→ **EXTRACTED INFORMATION**:
(** A piece of a split that is not empty, does not start with whitespace
    and has single spaces. *)
Definition tidy_piece (p : string) : Prop :=
  p <> EmptyString /\ starts_with_space p = false /\ single_spaced p = true.

(** A sentence as [split_sentences] should return it. *)
Definition tidy_sentence (s : string) : Prop :=
  s <> EmptyString
  /\ starts_with_space s = false
  /\ ends_with_space s = false
  /\ has_double_space s = false.

(** The classes [[A-Z]], [[a-z']] and [[A-Za-z]]. *)
Definition is_upper (c : ascii) : bool :=
  let n := PyStr.code c in (65 <=? n) && (n <=? 90).

Definition is_lower_word_char (c : ascii) : bool :=
  let n := PyStr.code c in ((97 <=? n) && (n <=? 122)) || (n =? 39).

Definition is_letter (c : ascii) : bool :=
  let n := PyStr.code c in
  ((65 <=? n) && (n <=? 90)) || ((97 <=? n) && (n <=? 122)).

(** [w] matches [[A-Za-z']{2,}] in full. *)
Definition matches_word (w : string) : Prop :=
  2 <= String.length w /\ all_chars Regex.is_word_char w = true.

(** [w] is its own lower-casing and has no capital letter. *)
Definition lower_cased (w : string) : Prop :=
  PyStr.lower w = w /\ some_char is_upper w = false.

(** A token as [tokenize_words] emits it. *)
Definition content_token (w : string) : Prop :=
  matches_word w /\ lower_cased w /\ in_stopwords w = false.

(** What C5 says of a token: a content token that has a letter. *)
Definition alphabetic_content_token (w : string) : Prop :=
  content_token w /\ some_char is_letter w = true.

(** No character of [w] is outside [[a-z']]. *)
Definition lower_word_chars (w : string) : Prop :=
  all_chars is_lower_word_char w = true.

(** The note of a page without text. *)
Definition empty_note (index : nat) : PageNote :=
  {| page := index; summary := NO_TEXT; keywords := [] |}.

(** The score of a sentence of [text] against the table of that page. *)
Definition page_score (text sentence : string) : Float.float :=
  sentence_score (Counter (tokenize_words text)) sentence.

(** [best] is the first of the highest-scoring sentences of the page
    [text]: the sentences before it score less, the ones after it do not
    score more. *)
Definition first_best_sentence (text best : string) : Prop :=
  exists before after,
    split_sentences text = before ++ best :: after
    /\ Forall (fun s => Float.ltb (page_score text s) (page_score text best)
                        = true) before
    /\ Forall (fun s => Float.ltb (page_score text best) (page_score text s)
                        = false) after.

(** The box with lower-left corner [xy] lies within the page, each sum
    and comparison being the binary64 one. *)
Definition within_page_float
    (page_width page_height box_width box_height : Float.float)
    (xy : Float.float * Float.float) : Prop :=
  Float.leb Float.zero (fst xy) = true
  /\ Float.leb (Float.add (fst xy) box_width) page_width = true
  /\ Float.leb Float.zero (snd xy) = true
  /\ Float.leb (Float.add (snd xy) box_height) page_height = true.

(** The position of the first occurrence of [w] in [words]. *)
Fixpoint index_of (w : string) (words : list string) : nat :=
  match words with
  | [] => 0
  | x :: rest => if String.eqb x w then 0 else S (index_of w rest)
  end.

(** The number of occurrences of [w] in [words]. *)
Definition occurrences (words : list string) (w : string) : nat :=
  count_occ string_dec words w.

(** The number of distinct words of [words]. *)
Definition distinct_count (words : list string) : nat :=
  List.length (nodup string_dec words).

(** [a] goes before [b] among the keywords of [words]: it occurs more
    often, or as often and first. *)
Definition keyword_before (words : list string) (a b : string) : Prop :=
  occurrences words b < occurrences words a
  \/ (occurrences words a = occurrences words b
      /\ index_of a words < index_of b words).

(** The last character of [s] is one of [.], [!] and [?]. *)
Fixpoint ends_with_terminal (s : string) : bool :=
  match s with
  | EmptyString => false
  | String c r =>
      match r with
      | EmptyString => Regex.is_terminal c
      | String _ _ => ends_with_terminal r
      end
  end.

(** Somewhere in [s] a terminal mark is directly followed by whitespace. *)
Fixpoint has_terminal_space (s : string) : bool :=
  match s with
  | EmptyString => false
  | String c r =>
      (Regex.is_terminal c && starts_with_space r) || has_terminal_space r
  end.

(** The number of characters of [s] that satisfy [p]. *)
Fixpoint count_chars (p : ascii -> bool) (s : string) : nat :=
  match s with
  | EmptyString => 0
  | String c r => (if p c then 1 else 0) + count_chars p r
  end.

(** The line feed U+000A. *)
Definition is_line_feed (c : ascii) : bool := PyStr.code c =? 10.
Definition uint (x : Z) : Z := x mod 2 ^ 32.

Definition INITIAL_DELTA_INDEX : Z := 4.

(** The return codes of [ht_insert].  [HASH_TABLE_KEY_VALUE_PAIR_EXISTS]
    comes from the missing [hashtable.h]; callers only test for
    [EXIT_SUCCESS]. *)
Inductive ht_code : Type :=
  | EXIT_SUCCESS
  | EXIT_FAILURE
  | HASH_TABLE_KEY_VALUE_PAIR_EXISTS.

(** the array of differences between a power-of-two and the largest prime
    less than that power-of-two *)
Definition delta : list Z :=
  [0; 0; 1; 1; 3; 1; 3; 1; 5; 3; 3; 9; 3; 1; 3; 19;
   15; 1; 5; 1; 3; 9; 3; 15; 3; 39; 5; 39; 57; 3; 35; 1].

(** *** Single-precision arithmetic

    [ht_insert] computes the load factor in [float].  The values it handles
    are unsigned integers and their quotients, so neither overflow nor
    subnormal numbers arise, and a [float] is modelled by the rational it
    holds. *)

(** The integer nearest to [y], the even one of two that are equally
    near. *)
Definition round_half_even (y : Q) : Z :=
  let f := Qfloor y in
  match (y - inject_Z f ?= 1 # 2)%Q with
  | Lt => f
  | Gt => f + 1
  | Eq => if Z.even f then f else f + 1
  end.

(** The exponent [e] of a positive rational: [2^e <= x < 2^(e+1)]. *)
Definition binade (x : Q) : Z :=
  let e0 := Z.log2 (Qnum x) - Z.log2 (Z.pos (Qden x)) in
  if Qle_bool (2 ^ e0) x then e0 else e0 - 1.

(** The binary32 number nearest to a rational that is not negative: 24
    significant bits, round to nearest, ties to even. *)
Definition binary32 (x : Q) : Q :=
  if Qle_bool x 0 then 0%Q
  else
    let e := binade x in
    (inject_Z (round_half_even (x / 2 ^ (e - 23))) * 2 ^ (e - 23))%Q.

(** [(float) x] for an [unsigned int], and [x / y] on [float]s. *)
Definition float_of_uint (x : Z) : Q := binary32 (inject_Z x).
Definition float_div (x y : Q) : Q := binary32 (x / y).

Section WithTypes.
Context {K V : Type}.

(** an entry in the hash table; [next_ptr] is the tail of the chain *)
Record HTentry : Type := mkHTentry { key : K; value : V }.

(** a hash table container *)
Record HashTab : Type := mkHashTab {
  table : list (list HTentry);
  size : Z;
  num_entries : Z;
  max_loadfactor : Q;
  idx : Z;
  hash : K -> Z -> Z;
  cmp : K -> K -> Z
}.

(** [ht->table[i]]; an index outside the allocation is a fault. *)
Definition bucket (tbl : list (list HTentry)) (i : Z) : option (list HTentry) :=
  if i <? 0 then None else tbl !! Z.to_nat i.

Definition talloc (tsize : Z) : list (list HTentry) :=
  replicate (Z.to_nat tsize) [].

Definition ht_init (loadfactor : Q) (hash : K -> Z -> Z) (cmp : K -> K -> Z)
  : HashTab :=
  {| table := talloc (Z.shiftl 1 INITIAL_DELTA_INDEX);
     size := 13;
     num_entries := 0;
     max_loadfactor := loadfactor;
     idx := INITIAL_DELTA_INDEX;
     hash := hash;
     cmp := cmp |}.

(** The chain walk shared by [ht_insert] and [ht_search]: the first entry
    whose key compares equal. *)
Fixpoint chain_search (cmpf : K -> K -> Z) (k : K) (chain : list HTentry)
  : option HTentry :=
  match chain with
  | [] => None
  | e :: next_ptr =>
      if cmpf k (key e) =? 0 then Some e else chain_search cmpf k next_ptr
  end.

→ **EXERCISE GOAL**: Note how many lines in the material contain the string "unsigned", and give that number alone.

→ **REPLY**: 2